Radiosensitization using either metformin or 2-deoxy-d-glucose (2-DG) in various cancer cells has been reported. The present study reveals novel information on combining these drugs to enhance radiosensitization effect in breast cancer (BC) cells. Responses to low-dose Cobalt60 radiation, as well as a newly emerged radioiodine therapy target for BC, that is, sodium-iodide symporter (NIS or SLC5A5) protein, are tested. As therapeutic potential of NIS in BC is often limited due to low uptake and fast efflux rate of iodine, the scope of these two radiosensitizers to further improve NIS-mediated (131)I therapeutic efficacy is explored. Two BC cell lines, MCF-7, and MDA MB231 are tested to optimize minimal drug doses required for radiosensitization. A combination of 2 mM metformin and 20 mM 2-DG with 2 grey (Gy) Cobalt60 radiation shows significant radiosensitization effect (P=0.0002). In cells treated with the combination therapy, increased γH2A.X foci formation was noted. Further, MCF-7 BC cells overexpressing NIS (MCF-7 NIS) was established, and using the optimized drug concentrations, significant radiosensitization (P=0.0019) by 50 μ Ci (131)I usage was found to be the case as well. Apoptosis data corroborates with the result of clonogenic assay showing significant increase in apoptotic population upon dual drug-mediated radiosensitization. In case of metformin treatment, lowered adenosine triphosphate (ATP) content of the cell has been observed.
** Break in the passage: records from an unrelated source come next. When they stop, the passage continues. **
(* ===== verification/InventoryBatches.v ===== *)
(** Inventory, what may be taken: an ingredient kept in batches is taken first expired first
    out, to the exact amount ([fefo_allocations]), and the operations that check the balance
    before they take never bring a branch below zero ([branch_stock_never_negative]). *)

From Stdlib Require Import ZArith Lia Ascii String.
From stdpp Require Import sorting relations.
From S2P Require Import Prelude PyDecimal PyFloat PyValues Inventory InventoryMoves InventoryStock InventoryOrders.
Open Scope Z_scope.

(** ** The order of the batches *)

Lemma lex_leb_trans a b c : length a = length b → length b = length c → lex_leb a b = true → lex_leb b c = true → lex_leb a c = true.
Proof.
  revert b c. induction a as [|x a IH]; intros [|y b] [|z c]; try done. cbn. intros [= L1] [= L2].
  rewrite !orb_true_iff, !andb_true_iff, !Z.ltb_lt, !Z.eqb_eq. intros [H1|[-> H1]] [H2|[-> H2]]; [left; lia|left; lia|left; lia|right]. eauto.
Qed.

Lemma lex_leb_total a b : lex_leb a b = true ∨ lex_leb b a = true.
Proof.
  revert b. induction a as [|x a IH]; intros [|y b]; cbn; auto. rewrite !orb_true_iff, !andb_true_iff, !Z.ltb_lt, !Z.eqb_eq.
  destruct (Z.lt_trichotomy x y) as [|[->|]]; [auto| |auto]. destruct (IH b); auto.
Qed.

#[export] Instance fefo_before_trans : Transitive fefo_before.
Proof. intros p q r. unfold fefo_before. by apply lex_leb_trans. Qed.
#[export] Instance fefo_before_total : Total fefo_before.
Proof. intros p q. apply lex_leb_total. Qed.

(** ** What the loop over the batches takes *)

Definition whole (p : Z * batch) : option Z * decimal * decimal := (Some p.1, milli (b_remaining p.2), Dec (b_cost p.2) (-4)).
Definition total (ps : list (Z * batch)) : Z := zsum (map (λ p, b_remaining p.2) ps).

Lemma total_cons p ps : total (p :: ps) = b_remaining p.2 + total ps.
Proof. unfold total. by rewrite map_cons, zsum_cons. Qed.

(** A quantity below 10^21 has a scale, at least thousandths, at which it is an integer of
    at most 28 digits. *)
Lemma need_scale d :
  0 <= coef d → fits (coef d) → dltb (milli (10 ^ 24)) d = false → ∃ s n, 3 <= s ∧ at_scale s d n ∧ 0 <= n ∧ fits n.
Proof.
  intros H0 Hf Hd. destruct (Z.le_gt_cases (dexp d) (-3)) as [He|He].
  - exists (- dexp d), (coef d). split; [lia|]. split; [|done]. destruct d. by apply at_scale_Dec; [cbn; lia|].
  - exists 3, (coef d * 10 ^ (dexp d + 3)). assert (at_scale 3 d (coef d * 10 ^ (dexp d + 3))) as Ha by (apply at_scale_fine; lia).
    assert (at_scale 3 (milli (10 ^ 24)) (10 ^ 24)) as Hm by (by apply at_scale_Dec).
    rewrite (dltb_at_scale 3 _ _ _ _ Hm Ha) in Hd. apply Z.ltb_ge in Hd. split; [lia|]. split; [done|].
    assert (0 <= coef d * 10 ^ (dexp d + 3)) by (apply Z.mul_nonneg_nonneg; [done|]; apply Z.lt_le_incl, pow10_pos; lia).
    split; [done|]. unfold fits, prec. change (10 ^ 28) with (10 ^ 24 * 10000). lia.
Qed.

Lemma at_scale_milli s n : 3 <= s → at_scale s (milli n) (n * 10 ^ (s - 3)).
Proof. intros. apply at_scale_up; [done|]. by apply at_scale_Dec. Qed.

Lemma take_batches_inv db r id u bs need takes missing s n :
  3 <= s → at_scale s need n → 0 < n → fits n → Forall (λ p, 0 < b_remaining p.2) bs →
  take_batches db r id u need bs = Ok (takes, missing) →
  (takes = map whole bs ∧ at_scale s missing (n - total bs * 10 ^ (s - 3)) ∧ 0 < n - total bs * 10 ^ (s - 3)) ∨
  (∃ drained p rest t, bs = drained ++ p :: rest ∧ takes = map whole drained ++ [(Some p.1, t, Dec (b_cost p.2) (-4))] ∧
     at_scale s t (n - total drained * 10 ^ (s - 3)) ∧ 0 < n - total drained * 10 ^ (s - 3) <= b_remaining p.2 * 10 ^ (s - 3) ∧
     dpos missing = false).
Proof.
  intros Hs. revert need n takes missing. induction bs as [|[k b] bs IH]; intros need n takes missing Hn Hn0 Hf Hb H.
  { cbn in H. inv_res. subst. left. unfold total. cbn. rewrite Z.sub_0_r. done. }
  apply Forall_cons in Hb as [Hb1 Hb2]. cbn [take_batches] in H. cbn in Hb1.
  rewrite (dleb_at_scale s need d_zero n 0) in H by (done || by apply at_scale_zero).
  destruct (Z.leb_spec n 0) as [|_]; [lia|]. inv_res. destruct y1 as [rest m]. inv_res. subst takes missing.
  assert (0 < 10 ^ (s - 3)) as Hp by (apply pow10_pos; lia).
  assert (at_scale s (milli (b_remaining b)) (b_remaining b * 10 ^ (s - 3))) as Hav by (by apply at_scale_milli).
  rewrite (dltb_at_scale s _ _ _ _ Hav Hn) in *. destruct (Z.ltb_spec (b_remaining b * 10 ^ (s - 3)) n) as [Hlt|Hge].
  - apply (IH _ (n - b_remaining b * 10 ^ (s - 3))) in Hy1; [|by apply dsub_at_scale; [done..|unfold fits in *; nia]|lia|unfold fits in *; nia|done].
    destruct Hy1 as [(-> & Hm & Hpos)|(drained & p & rest' & t & -> & -> & Ht & Hb' & Hm)].
    + left. rewrite total_cons. cbn [map snd]. split; [done|].
      replace (n - (b_remaining b + total bs) * 10 ^ (s - 3)) with (n - b_remaining b * 10 ^ (s - 3) - total bs * 10 ^ (s - 3)) by ring. done.
    + right. exists ((k, b) :: drained), p, rest', t. rewrite total_cons. cbn [map app snd]. split; [done|]. split; [done|].
      replace (n - (b_remaining b + total drained) * 10 ^ (s - 3)) with (n - b_remaining b * 10 ^ (s - 3) - total drained * 10 ^ (s - 3)) by ring. done.
  - right. exists [], (k, b), bs, need. cbn [map app fst snd]. unfold total. cbn [map zsum foldr]. rewrite Z.mul_0_l, Z.sub_0_r. split; [done|].
    assert (at_scale s (dsub need need) 0) as Hz by (rewrite <-(Z.sub_diag n); apply dsub_at_scale; [done..|by rewrite Z.sub_diag]).
    assert (rest = [] ∧ m = dsub need need) as [-> ->].
    { destruct bs as [|[k' b'] bs']; cbn [take_batches] in Hy1; [by inv_res|].
      rewrite (dleb_at_scale s _ d_zero 0 0 Hz) in Hy1 by (by apply at_scale_zero). cbn in Hy1. by inv_res. }
    repeat split; try done. by rewrite (dpos_at_scale s _ _ Hz).
Qed.
Lemma ship_items_rows now t id l db db' :
  res_foldl (ship_item now t (Z.of_nat id)) db l = Ok db' → NoDup (map ti_ingredient l) → keys_sound (ledger db) →
  keys_sound (ledger db') ∧
  (∀ i, i ∉ map ti_ingredient l → transfer_rows id i (ledger db') = transfer_rows id i (ledger db)) ∧
  (∀ it, it ∈ l → str_truthy (ti_unit it) = false → 0 < ti_sent it < 10 ^ 12 → transfer_rows id (ti_ingredient it) (ledger db) = [] →
   ∃ r, transfer_rows id (ti_ingredient it) (ledger db') = [r] ∧ ship_row t it r).
Proof.
  revert db. induction l as [|x l IH]; intros db H N K; cbn in H; inv_res.
  { subst. split; [done|]. split; [done|]. intros it Hit. by apply elem_of_nil in Hit. }
  apply NoDup_cons in N as [Nx N]. destruct (ship_item_rows _ _ _ _ _ _ Hy K) as (K1 & F1 & R1). destruct (IH _ H N K1) as (K2 & F2 & R2).
  split; [done|]. split.
  - intros i [Hi1 Hi2]%not_elem_of_cons. by rewrite F2, F1.
  - intros it [->|Hit]%elem_of_cons Hu Hs Hrows.
    + destruct (R1 Hu Hs Hrows) as (r & E & Hr). exists r. by rewrite F2.
    + apply R2; [done..|]. rewrite F1; [done|]. intros E. apply Nx. rewrite <-E. by apply list_elem_of_fmap_2.
Qed.

(** *** Receiving *)

Definition whole_lines (requested : option (list (string * decimal))) : Prop :=
  match requested with None => True | Some l => Forall (λ p, ∃ n, at_scale 3 p.2 n) l end.

Lemma assoc_in {A} k (l : list (string * A)) x : assoc k l = Some x → (k, x) ∈ l.
Proof.
  unfold assoc. destruct (find _ l) as [[k' y]|] eqn:E; [|done]. cbn. intros [= ->]. apply find_some in E as [E1 E2].
  apply bool_decide_eq_true in E2. cbn in E2. subst. by apply list_elem_of_In.
Qed.

(** What a receipt asks for, in whole thousandths. *)
Lemma receive_target requested i p sent :
  whole_lines requested → ∃ n, at_scale 3 (match requested with None => milli sent | Some l => default (milli p) (assoc i l) end) n.
Proof.
  assert (∀ n, at_scale 3 (milli n) n) as Hm by (intros n; by apply at_scale_Dec).
  destruct requested as [l|]; intros Hw; [|eauto]. destruct (assoc i l) as [d|] eqn:E; [|cbn; eauto].
  apply assoc_in in E. eapply Forall_forall in Hw; [|exact E]. exact Hw.
Qed.

Definition same_item (it it' : transfer_item) : Prop :=
  ti_ingredient it' = ti_ingredient it ∧ ti_sent it' = ti_sent it ∧ ti_unit it' = ti_unit it.
(* ===== verification/InventoryCases.v ===== *)
(** Inventory, cases: small runs of the operations where the stock does not do what its
    caller would expect.  Each one is the evidence of a finding. *)

From Stdlib Require Import ZArith Lia Ascii String.
From S2P Require Import Prelude PyDecimal PyFloat PyValues Inventory InventoryMoves InventoryStock.
Open Scope Z_scope.

(** Stock of an ingredient: the mirror, and the ledger's balance. *)
Definition mirror_and_ledger (s : shop) (id : string) : option Z * Z :=
  (i_current_stock <$> ingredients (stock s) !! id, fn_inventory_balance (stock s) id None None).
Definition rice (u : option string) (q : decimal) (t : adjustment_type) (reason : option string) : adjustment_in :=
  {| aj_ingredient := "rice"; aj_branch := Some "b1"%string; aj_type := t; aj_quantity := q; aj_unit := u; aj_cost := None; aj_reason := reason |}.
Definition waste_rice (q : decimal) : wastage_in :=
  {| wa_ingredient := "rice"; wa_branch := Some "b1"%string; wa_batch := None; wa_quantity := q; wa_unit := None; wa_cost := None; wa_reason := "spoiled" |}.
Definition stocked_shop : shop := run Demo.s [OPurchase Demo.u 1 99 1 None].

(** The ledger rounds what moves, the mirror rounds what is left: two wastages of 62.5 g and
    the drift report lists the ingredient. *)
Example tie_drifts :
  let s := run stocked_shop [OWaste Demo.u 2 (waste_rice (Dec 625 (-4))); OWaste Demo.u 3 (waste_rice (Dec 625 (-4)))] in
  mirror_and_ledger s "rice" = (Some 9876, 9874) ∧ reconciliation_drift (Some "r"%string) (stock s) = [("rice", 9876, 9874)]%string.
Proof. vm_compute. by split. Qed.

(** A recipe that uses less than half a gram per plate rounds to nothing, which the ledger's
    check refuses: the whole order stays unconsumed. *)
Definition pinch : stock_db :=
  {| ingredients := ingredients (stock stocked_shop); ledger := ledger (stock stocked_shop); batches := batches (stock stocked_shop);
     unit_conversions := []; recipes := [{| rc_restaurant := "r"; rc_item := 8; rc_yield := 3000; rc_active := true;
       rc_lines := [Demo.line "rice" "kg" 1 None; Demo.line "milk" "l" 600 None] |}]; item_ingredients := []; sub_branches := sub_branches Demo.db;
     alerts := []; published := [] |}%string.
Example pinch_blocks_order :
  consume_for_order Demo.c [{| oi_item := Some 8; oi_quantity := d_int 1 |}] pinch = Err (DatabaseError "inventory_ledger_check").
Proof. vm_compute. reflexivity. Qed.

(** Counting 12 kilos where the books say 10, entered as a "recount": the stock goes down by
    12. *)
Example recount_takes_away :
  mirror_and_ledger (create_adjustment Demo.u 2 (rice None (d_int 12) RecountAdjustment None) stocked_shop).1 "rice" = (Some (-2000), -2000).
Proof. vm_compute. reflexivity. Qed.

(** An adjustment whose record is refused has moved the stock all the same, and again when
    it is sent again. *)
Definition long_reason : string := String.concat "" (repeat "too long! " 26).
Example refused_adjustment_moves :
  let send s := create_adjustment Demo.u 2 (rice None (d_int 1) Increase (Some long_reason)) s in
  (send stocked_shop).2 = Err (DatabaseError "value too long for type character varying") ∧
  mirror_and_ledger (send (send stocked_shop).1).1 "rice" = (Some 12000, 12000).
Proof. vm_compute. by split. Qed.

(** A received transfer can be returned again and again. *)
Definition received_shop : shop := run stocked_shop Demo.sent.
Example returned_twice :
  let back s := match create_transfer_return Demo.u 0 [] s with Ok (s', _) => s' | Err _ => s end in
  map (λ t, map ti_sent (tr_items t)) (transfers (back (back received_shop))) = [[2000]; [2000]; [2000]].
Proof. vm_compute. reflexivity. Qed.

(** The quantity of a return is compared without its unit: 1500 kilos of 2000 grams. *)
Example return_in_another_unit :
  let s := run stocked_shop [OTransfer Demo.u "b1" "b2" [{| tl_ingredient := "rice"; tl_quantity := d_int 2000; tl_unit := Some "g"%string |}];
                             OShip Demo.u 6 0; OReceive Demo.u 7 0 None]%string in
  match create_transfer_return Demo.u 0 [("rice", (d_int 1500, Some "kg"))]%string s with
  | Ok (s', _) => map (λ t, map (λ it, (ti_sent it, ti_unit it)) (tr_items t)) (transfers s') = [[(2000000, Some "g")]; [(1500000, Some "kg")]]%string
  | Err _ => False
  end.
Proof. vm_compute. reflexivity. Qed.

(** An adjustment through the older endpoint reaches the ledger and not the mirror. *)
Example older_adjustment_unmirrored :
  match adjust_stock Demo.u 2 (Some "b1"%string) "rice" AdjustmentIn (of_decimal (d_int 3)) (of_decimal d_zero) stocked_shop with
  | Ok s => mirror_and_ledger s "rice" = (Some 10000, 13000)
  | Err _ => False
  end.
Proof. vm_compute. reflexivity. Qed.

(** A transfer of 2 kilos, 1.5 of them received, then received whole by the older endpoint:
    3.5 kilos arrive. *)
Example received_by_both :
  let s := run stocked_shop [OTransfer Demo.u "b1" "b2" [{| tl_ingredient := "rice"; tl_quantity := d_int 2; tl_unit := None |}];
                             OShip Demo.u 6 0; OReceive Demo.u 7 0 (Some [("rice", Dec 15 (-1))])]%string in
  match erp_receive_transfer Demo.u 8 0 [("rice"%string, of_decimal (d_int 2))] s with
  | Ok s' => fn_inventory_balance (stock s') "rice" (Some "b2"%string) None = 3500 ∧ fn_inventory_balance (stock s') "rice" (Some "b1"%string) None = 8000
  | Err _ => False
  end.
Proof. vm_compute. by split. Qed.

(** The older endpoint ships what the branch does not have: two kilos of a shop with an
    empty ledger. *)
Example older_shipment_unchecked :
  let s := run Demo.s [OErpTransfer Demo.u "b1" "b2" [("rice", of_decimal (d_int 2), None)]; OErpApprove Demo.u 0; OErpShip Demo.u 6 0]%string in
  fn_inventory_balance (stock s) "rice" (Some "b1"%string) None = -2000 ∧
  ship_transfer Demo.u 6 0 (run Demo.s [OErpTransfer Demo.u "b1" "b2" [("rice", of_decimal (d_int 2), None)]; OErpApprove Demo.u 0]%string) =
    Err (InventoryError "insufficient stock to transfer").
Proof. vm_compute. by split. Qed.

(** The seeded conversion between dozens and pieces is never found: the alias turns "piece"
    into "pcs" before the table is searched. *)
Definition seeded : list unit_conversion :=
  map (λ p, {| u_restaurant := None; u_ingredient := None; u_from := p.1.1; u_to := p.1.2; u_factor := p.2; u_active := true |})
    [("kg", "g", 100000000000); ("g", "kg", 100000); ("l", "ml", 100000000000); ("ml", "l", 100000);
     ("dozen", "piece", 1200000000); ("piece", "dozen", 8333333)]%string.
Example dozen_unreachable :
  unit_factor (with_conversions seeded Demo.db) (Some "r"%string) "egg" (Some "dozen"%string) (Some "piece"%string) =
  Err (ValidationError "no unit conversion from").
Proof. vm_compute. reflexivity. Qed.

(** A conversion's inputs ignore their unit: 500 "g" of rice per batch takes 500 kilos. *)
Example conversion_unit_ignored :
  let s := run stocked_shop [ORecipe "r" "rice" (d_int 1) [{| ri_ingredient := "rice"; ri_quantity := d_int 500; ri_unit := Some "g"%string; ri_waste := d_zero |}]]%string in
  match _resolve_inputs s "r" (Some 0) (d_int 1) [] with
  | Ok [(id, q)] => id = "rice"%string ∧ deqb q (d_int 500) = true
  | _ => False
  end.
Proof. vm_compute. by split. Qed.

(** Correcting a restaurant's general conversion adds a second row; the first one goes on
    being used when its id is the lower. *)
Example conversion_not_corrected :
  let body f := {| co_ingredient := None; co_from := "box"; co_to := "pcs"; co_factor := d_int f |}%string in
  let s := run Demo.s [OConversion Demo.u 0 (body 12); OConversion Demo.u 1 (body 10)] in
  length (unit_conversions (stock s)) = 2%nat ∧
  match unit_factor (stock s) (Some "r"%string) "egg" (Some "box"%string) (Some "pcs"%string) with
  | Ok f => deqb f (d_int 12) = true | Err _ => False end.
Proof. vm_compute. by split. Qed.

(** Milk is kept in batches: what is sent to another branch arrives without one, and an
    order there finds none. *)
Example sent_batches_lost :
  let s := run stocked_shop [OTransfer Demo.u "b1" "b2" [{| tl_ingredient := "milk"; tl_quantity := d_int 4; tl_unit := None |};
                                                         {| tl_ingredient := "rice"; tl_quantity := d_int 4; tl_unit := None |}];
                             OShip Demo.u 6 0; OReceive Demo.u 7 0 None]%string in
  let c := {| oc_restaurant := Some "r"; oc_branch := Some "b2"; oc_order := "o2"; oc_allow_negative := false; oc_mirror := true;
              oc_now := 8; oc_today := 100 |}%string in
  fn_inventory_balance (stock s) "milk" (Some "b2"%string) None = 4000 ∧ map b_remaining (batches (stock s)) = [5000] ∧
  consume_for_order c Demo.items (stock s) = Err (InventoryError "insufficient unexpired batch stock").
Proof. vm_compute. by repeat split. Qed.

(** Any restaurant's alert can be closed: the caller is not looked at. *)
Example alert_of_another_restaurant :
  let a := {| al_restaurant := "other"; al_branch := None; al_ingredient := None; al_type := ALowStock; al_current := 0; al_threshold := 1;
              al_status := AOpen |}%string in
  map al_status (alerts (stock (resolve_alert 0 (with_stock (with_alerts (λ _, [a]) Demo.db) Demo.s)))) = [AResolved].
Proof. vm_compute. reflexivity. Qed.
The encouraging radiosensitization effect observed using combined 2-DG and metformin may aid in reducing Cobalt60 radiation exposure or for targeted radioiodine therapy in BC cells with NIS expression. This study indicates high potential of this drug combination in sensitizing BC cells for NIS-mediated-targeted radioiodine therapy, which otherwise may have lacked efficacy.